(** [try { m } catch (const std::exception& e) { h(e) }] *)
Definition try_catch {S A} (m : M S A) (h : exn -> M S A) : M S A := fun s =>
  match m s with
  | (Ok a, s') => (Ok a, s')
  | (Throw e, s') => h e s'
  end.

Definition get {S} : M S S := fun s => (Ok s, s).
Definition put {S} (s : S) : M S unit := fun _ => (Ok tt, s).
Definition modify {S} (f : S -> S) : M S unit := fun s => (Ok tt, f s).
Definition gets {S A} (f : S -> A) : M S A := fun s => (Ok (f s), s).

(** A value or exception computed without state. *)
Definition lift {S A} (r : res A) : M S A := fun s => (r, s).

(** A computation on a local object (a [TLBuffer] on the stack, say) started
    at [t]: its final value is dropped when it goes out of scope. *)
Definition local {S T A} (t : T) (m : M T A) : M S A := lift (fst (m t)).

(** A computation on one component of the state. *)
Definition on_fst {S T A} (m : M S A) : M (S * T) A := fun '(s, t) =>
  let '(r, s') := m s in (r, (s', t)).
Definition on_snd {S T A} (m : M T A) : M (S * T) A := fun '(s, t) =>
  let '(r, t') := m t in (r, (s, t')).

(** [if (!c) throw e;] *)
Definition guard {S} (c : bool) (e : exn) : M S unit :=
  if c then ret tt else throw e.

(** [if (c) m;] *)
Definition when {S} (c : bool) (m : M S unit) : M S unit :=
  if c then m else ret tt.

Notation "x <- m ;; k" := (bind m (fun x => k))
  (at level 100, m at next level, right associativity) : cpp_scope.
Notation "m ;;; k" := (bind m (fun _ => k))
  (at level 100, right associativity) : cpp_scope.
#[global] Open Scope cpp_scope.

(** The [res] monad (calls without state). *)
Definition rbind {A B} (r : res A) (k : A -> res B) : res B :=
  match r with Ok a => k a | Throw e => Throw e end.
Notation "x <-? r ;; k" := (rbind r (fun x => k))
  (at level 100, r at next level, right associativity) : cpp_scope.

(** [for (x : l) f(x)] *)
Fixpoint for_each {S A} (f : A -> M S unit) (l : list A) : M S unit :=
  match l with
  | [] => ret tt
  | x :: t => f x ;;; for_each f t
  end.

(** [for (x : l) out.push_back(f(x))] *)
Fixpoint collect {S A B} (f : A -> M S B) (l : list A) : M S (list B) :=
  match l with
  | [] => ret []
  | x :: t => y <- f x ;; ys <- collect f t ;; ret (y :: ys)
  end.

(** [n] decodes in a row ([for (auto& m : messages) m = decode()]). *)
Fixpoint repeat_m {S A} (n : nat) (m : M S A) : M S (list A) :=
  match n with
  | O => ret []
  | S n' => y <- m ;; ys <- repeat_m n' m ;; ret (y :: ys)
  end.

(** ** Lemmas on bytes and integers *)

Lemma bz_range b : 0 <= bz b < 256.
Proof.
  unfold bz. pose proof (Byte.to_N_bounded b). lia.
Qed.

Lemma u8_bz b : u8 (bz b) = b.
Proof.
  unfold u8. rewrite Z.mod_small by apply bz_range.
  unfold bz. rewrite N2Z.id, Byte.of_to_N. done.
Qed.

Lemma bz_u8 z : bz (u8 z) = z mod 256.
Proof.
  unfold u8, bz.
  pose proof (Z.mod_pos_bound z 256 ltac:(lia)) as Hz.
  destruct (Byte.of_N (Z.to_N (z mod 256))) eqn:E.
  - apply Byte.to_of_N in E. rewrite E. lia.
  - apply Byte.of_N_None_iff in E. lia.
Qed.

Lemma bz_inj a b : bz a = bz b -> a = b.
Proof. intros H. rewrite <- (u8_bz a), <- (u8_bz b), H. done. Qed.

Lemma u8_mod z : u8 (z mod 256) = u8 z.
Proof. apply bz_inj. rewrite !bz_u8. apply Z.mod_mod. lia. Qed.

Lemma lor_shiftl_add a b k :
  0 <= k -> 0 <= a < 2 ^ k -> Z.lor a (Z.shiftl b k) = a + b * 2 ^ k.
Proof.
  intros Hk Ha. rewrite <- (Z.shiftl_mul_pow2 b k) by lia.
  assert (Hand : Z.land a (Z.shiftl b k) = 0).
  { apply Z.bits_inj'. intros i Hi.
    rewrite Z.land_spec, Z.bits_0, Z.shiftl_spec by lia.
    destruct (Z.lt_ge_cases i k).
    - rewrite (Z.testbit_neg_r b) by lia. apply andb_false_r.
    - rewrite <- (Z.mod_small a (2 ^ k)) by lia.
      rewrite Z.mod_pow2_bits_high by lia. done. }
  rewrite Z.add_nocarry_lxor, Z.lxor_lor by done. done.
Qed.

Lemma le_val_range l : 0 <= le_val l < 256 ^ zlen l.
Proof.
  unfold zlen. induction l as [|b t IH]; [cbn; lia|].
  cbn [le_val length]. rewrite Nat2Z.inj_succ, Z.pow_succ_r by lia.
  pose proof (bz_range b). lia.
Qed.

Lemma length_le_bytes n v : length (le_bytes n v) = n.
Proof. revert v. induction n; intros; cbn; auto. Qed.

Lemma zlen_le_bytes n v : zlen (le_bytes n v) = Z.of_nat n.
Proof. unfold zlen. rewrite length_le_bytes. done. Qed.

Lemma le_val_le_bytes n v : le_val (le_bytes n v) = v mod 256 ^ Z.of_nat n.
Proof.
  revert v. induction n as [|n IH]; intros v.
  - cbn. rewrite Z.mod_1_r. done.
  - cbn [le_bytes le_val]. rewrite IH, bz_u8, Nat2Z.inj_succ, Z.pow_succ_r by lia.
    rewrite Z.shiftr_div_pow2 by lia. change (2 ^ 8) with 256.
    rewrite Z.rem_mul_r by lia. lia.
Qed.

Lemma le_bytes_le_val l : le_bytes (length l) (le_val l) = l.
Proof.
  induction l as [|b t IH]; [done|].
  cbn [length le_bytes le_val]. f_equal.
  - apply bz_inj. rewrite bz_u8.
    rewrite (Z.mul_comm 256), Z.mod_add by lia. apply Z.mod_small, bz_range.
  - rewrite Z.shiftr_div_pow2 by lia. change (2 ^ 8) with 256.
    rewrite (Z.mul_comm 256), Z.div_add by lia.
    rewrite Z.div_small by apply bz_range. exact IH.
Qed.

Lemma le_bytes_mod n v : le_bytes n (v mod 256 ^ Z.of_nat n) = le_bytes n v.
Proof.
  rewrite <- (le_val_le_bytes n v).
  rewrite <- (length_le_bytes n v) at 1. apply le_bytes_le_val.
Qed.

Lemma or_bytes_val i v l :
  0 <= i -> 0 <= v < 256 ^ i -> or_bytes i v l = v + 256 ^ i * le_val l.
Proof.
  revert i v. induction l as [|b t IH]; intros i v Hi Hv; [cbn; lia|].
  cbn [or_bytes le_val].
  assert (E : 2 ^ (8 * i) = 256 ^ i) by (rewrite Z.pow_mul_r by lia; done).
  rewrite lor_shiftl_add by (rewrite ?E; lia). rewrite E.
  pose proof (bz_range b).
  rewrite IH.
  - rewrite Z.pow_add_r, Z.pow_1_r by lia. nia.
  - lia.
  - rewrite Z.pow_add_r, Z.pow_1_r by lia. nia.
Qed.

Lemma or_bytes_0 l : or_bytes 0 0 l = le_val l.
Proof. rewrite or_bytes_val; [cbn; lia| lia | cbn; lia]. Qed.

Lemma u32_range z : is_u32 (u32 z).
Proof. apply Z.mod_pos_bound. lia. Qed.
Lemma u64_range z : is_u64 (u64 z).
Proof. apply Z.mod_pos_bound. lia. Qed.
Lemma u32_id z : is_u32 z -> u32 z = z.
Proof. apply Z.mod_small. Qed.
Lemma u64_id z : is_u64 z -> u64 z = z.
Proof. apply Z.mod_small. Qed.

Lemma s32_range z : is_s32 (s32 z).
Proof.
  pose proof (u32_range z). unfold is_u32, is_s32, s32 in *.
  destruct (Z.ltb_spec (u32 z) (2 ^ 31)); lia.
Qed.
Lemma s64_range z : is_s64 (s64 z).
Proof.
  pose proof (u64_range z). unfold is_u64, is_s64, s64 in *.
  destruct (Z.ltb_spec (u64 z) (2 ^ 63)); lia.
Qed.

Lemma s32_id z : is_s32 z -> s32 z = z.
Proof.
  unfold is_s32, s32, u32. intros H.
  destruct (Z.lt_ge_cases z 0).
  - replace (z mod 2 ^ 32) with (z + 2 ^ 32)
      by (symmetry; rewrite <- (Z.mod_add z 1) by lia; apply Z.mod_small; lia).
    destruct (Z.ltb_spec (z + 2 ^ 32) (2 ^ 31)); lia.
  - rewrite Z.mod_small by lia. destruct (Z.ltb_spec z (2 ^ 31)); lia.
Qed.
Lemma s64_id z : is_s64 z -> s64 z = z.
Proof.
  unfold is_s64, s64, u64. intros H.
  destruct (Z.lt_ge_cases z 0).
  - replace (z mod 2 ^ 64) with (z + 2 ^ 64)
      by (symmetry; rewrite <- (Z.mod_add z 1) by lia; apply Z.mod_small; lia).
    destruct (Z.ltb_spec (z + 2 ^ 64) (2 ^ 63)); lia.
  - rewrite Z.mod_small by lia. destruct (Z.ltb_spec z (2 ^ 63)); lia.
Qed.

Lemma s32_u32 z : s32 (u32 z) = s32 z.
Proof. unfold s32, u32. rewrite Z.mod_mod by lia. done. Qed.
Lemma s64_u64 z : s64 (u64 z) = s64 z.
Proof. unfold s64, u64. rewrite Z.mod_mod by lia. done. Qed.
Lemma u32_s32 z : u32 (s32 z) = u32 z.
Proof.
  unfold s32. destruct (u32 z <? 2 ^ 31); unfold u32.
  - apply Z.mod_mod. lia.
  - rewrite <- (Z.mod_add (z mod 2 ^ 32 - 2 ^ 32) 1) by lia.
    replace (z mod 2 ^ 32 - 2 ^ 32 + 1 * 2 ^ 32) with (z mod 2 ^ 32) by lia.
    apply Z.mod_mod. lia.
Qed.
Lemma u64_s64 z : u64 (s64 z) = u64 z.
Proof.
  unfold s64. destruct (u64 z <? 2 ^ 63); unfold u64.
  - apply Z.mod_mod. lia.
  - rewrite <- (Z.mod_add (z mod 2 ^ 64 - 2 ^ 64) 1) by lia.
    replace (z mod 2 ^ 64 - 2 ^ 64 + 1 * 2 ^ 64) with (z mod 2 ^ 64) by lia.
    apply Z.mod_mod. lia.
Qed.

(** Eight bytes, read as a signed integer and written back. *)
Lemma key_id_roundtrip id : zlen id = 8 -> le_bytes 8 (u64 (s64 (le_val id))) = id.
Proof.
  intros Hl. rewrite u64_s64. unfold u64. change (2 ^ 64) with (256 ^ Z.of_nat 8). rewrite le_bytes_mod.
  assert (length id = 8%nat) as <- by (unfold zlen in Hl; lia). apply le_bytes_le_val.
Qed.
(** C33. For each of the four codecs: any sequence of payloads written by one
    end is read by the other end's codec as the same sequence, in order, with
    nothing of the following bytes consumed — over any connection that
    delivers bytes in order, whatever padding was drawn. *)
Theorem frames_roundtrip {S} (write : WriteBytes S) (rand : RandomFill S) (sent : S -> bytes)
    (Hsink : Sink write sent) (Hrand : RandomSource rand sent)
    {T} (read : ReadExact T) (view : T -> bytes) (Hsource : Source read view)
    (ps : list bytes) (cw cr : Codec) (s : S)
    (Hpeer : peer cw cr) (Hok : sendable_all cw ps = true) :
  exists cw' s' wire,
    for_each (Codec_Write write rand) ps (cw, s) = (Ok tt, (cw', s')) /\
    sent s' = sent s ++ wire /\
    forall t rest, view t = wire ++ rest ->
      exists cr' t', repeat_m (length ps) (Codec_Read read) (cr, t) = (Ok ps, (cr', t')) /\
        view t' = rest.
Proof. by apply frames_run. Qed.

Lemma frames_roundtrip_witness :
  let ps := [lit "12345678"; lit "12345678901234567890"] in
  exists cw' s' wire,
    for_each (Codec_Write Pipe.write Pipe.zeros) ps (Full FullCodec.fresh, []) =
      (Ok tt, (cw', s')) /\
    id s' = id [] ++ wire /\
    forall t rest, id t = wire ++ rest ->
      exists cr' t', repeat_m (length ps) (Codec_Read Pipe.read) (Full FullCodec.fresh, t) =
        (Ok ps, (cr', t')) /\ id t' = rest.
Proof.
  apply (frames_roundtrip Pipe.write Pipe.zeros id Pipe.pipe_sink Pipe.pipe_random
    Pipe.read id Pipe.pipe_source); [reflexivity | vm_compute; reflexivity].
Defined.

(** The full transport refuses a frame whose sequence number is not the
    next one, even with a correct length and CRC: a replayed, dropped or
    reordered frame never yields a payload. *)
Theorem Full_rejects_out_of_order {S} (read : ReadExact S) (view : S -> bytes)
    (Hsource : Source read view) (f : FullCodec.t) (seq : Z) (p : bytes) (s : S) (rest : bytes)
    (Hlen : 0 < zlen p <= 2 ^ 24 - 12) (H4 : zlen p <> 4) (Hseq : 0 <= seq < 2 ^ 31)
    (Hne : seq <> FullCodec.read_seq_no_ f)
    (Hv : view s = frame (Full (FullCodec.Mk seq 0)) p [] ++ rest) :
  fst (Codec_Read read (Full f, s)) =
  Throw (RuntimeError "full transport: seq_no mismatch").
Proof.
  cbn [frame] in Hv. rewrite <- app_assoc in Hv. unfold Codec_Read, on_full. cbn [fst].
  destruct (Full_read_seq read view f seq p s rest (full_body (FullCodec.Mk seq 0) p))
    as (s' & _ & ->); try done.
  destruct (Z.eqb_spec seq (FullCodec.read_seq_no_ f)); done.
Qed.

Lemma Full_rejects_out_of_order_witness :
  fst (Codec_Read Pipe.read
    (Full FullCodec.fresh, frame (Full (FullCodec.Mk 1 0)) (lit "12345678") [] ++ [x01])) =
  Throw (RuntimeError "full transport: seq_no mismatch").
Proof.
  apply (Full_rejects_out_of_order Pipe.read id Pipe.pipe_source FullCodec.fresh 1
    (lit "12345678") _ [x01]); try reflexivity; try (vm_compute; split; congruence);
    vm_compute; congruence.
Defined.

(** [FullCodec::Write] accepts payloads up to 2^24 bytes, but its frame is
    12 bytes longer and the reader's limit is on the frame: a payload of more
    than 2^24 - 12 bytes is sent and then refused by the other end. *)
Theorem Full_write_exceeds_read_limit {S} (write : WriteBytes S) (sent : S -> bytes)
    (Hsink : Sink write sent) {T} (read : ReadExact T) (view : T -> bytes)
    (Hsource : Source read view) (f : FullCodec.t) (p : bytes) (s : S)
    (Hlen : 2 ^ 24 - 12 < zlen p <= 2 ^ 24) (Hseq : 0 <= FullCodec.write_seq_no_ f < 2 ^ 31) :
  exists f' s' wire,
    FullCodec.Write write p (f, s) = (Ok tt, (f', s')) /\ sent s' = sent s ++ wire /\
    forall fr t, view t = wire ->
      fst (FullCodec.Read read (fr, t)) = Throw (InvalidMessageLengthError (12 + zlen p)).
Proof.
  unfold FullCodec.Write, Checks.CheckOutgoingMessage.
  erewrite bind_Ok by (apply Checks.CheckMessageLength_ok; lia).
  unfold bind at 1 2, get, put, on_snd. cbn [fst snd].
  rewrite !FullCodec.append_u32_app, !(u32_id (_ + 4)) by (unfold is_u32; lia).
  replace (4 + 4 + zlen p + 4) with (12 + zlen p) by lia. cbn [app].
  match goal with |- context [write ?d s] => destruct (sink_write d s) as (s' & -> & Hs') end.
  eexists _, s', _. split; [done|]. split; [exact Hs'|]. intros fr t Hv.
  rewrite <- !app_assoc in Hv.
  destruct (Checks.ReadU32Le_run read view t _ _ Hv) as (t1 & E & _).
  unfold FullCodec.Read. erewrite bind_Ok by (unfold on_snd; rewrite E; done).
  rewrite u32_id by (unfold is_u32; lia).
  unfold bind at 1, Checks.CheckMessageLength, Checks.kMaxMessageSize.
  change (Z.shiftl 1 24) with (2 ^ 24).
  destruct (Z.eqb_spec (12 + zlen p) 0), (Z.ltb_spec (2 ^ 24) (12 + zlen p)); try lia; done.
Qed.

● What you have to do:
Please transcribe the data above without changes, from its first line to its "(Ok tt, s)." line, and leave out anything past that.

● Answer area:
(** [try { m } catch (const std::exception& e) { h(e) }] *)
Definition try_catch {S A} (m : M S A) (h : exn -> M S A) : M S A := fun s =>
  match m s with
  | (Ok a, s') => (Ok a, s')
  | (Throw e, s') => h e s'
  end.

Definition get {S} : M S S := fun s => (Ok s, s).
Definition put {S} (s : S) : M S unit := fun _ => (Ok tt, s).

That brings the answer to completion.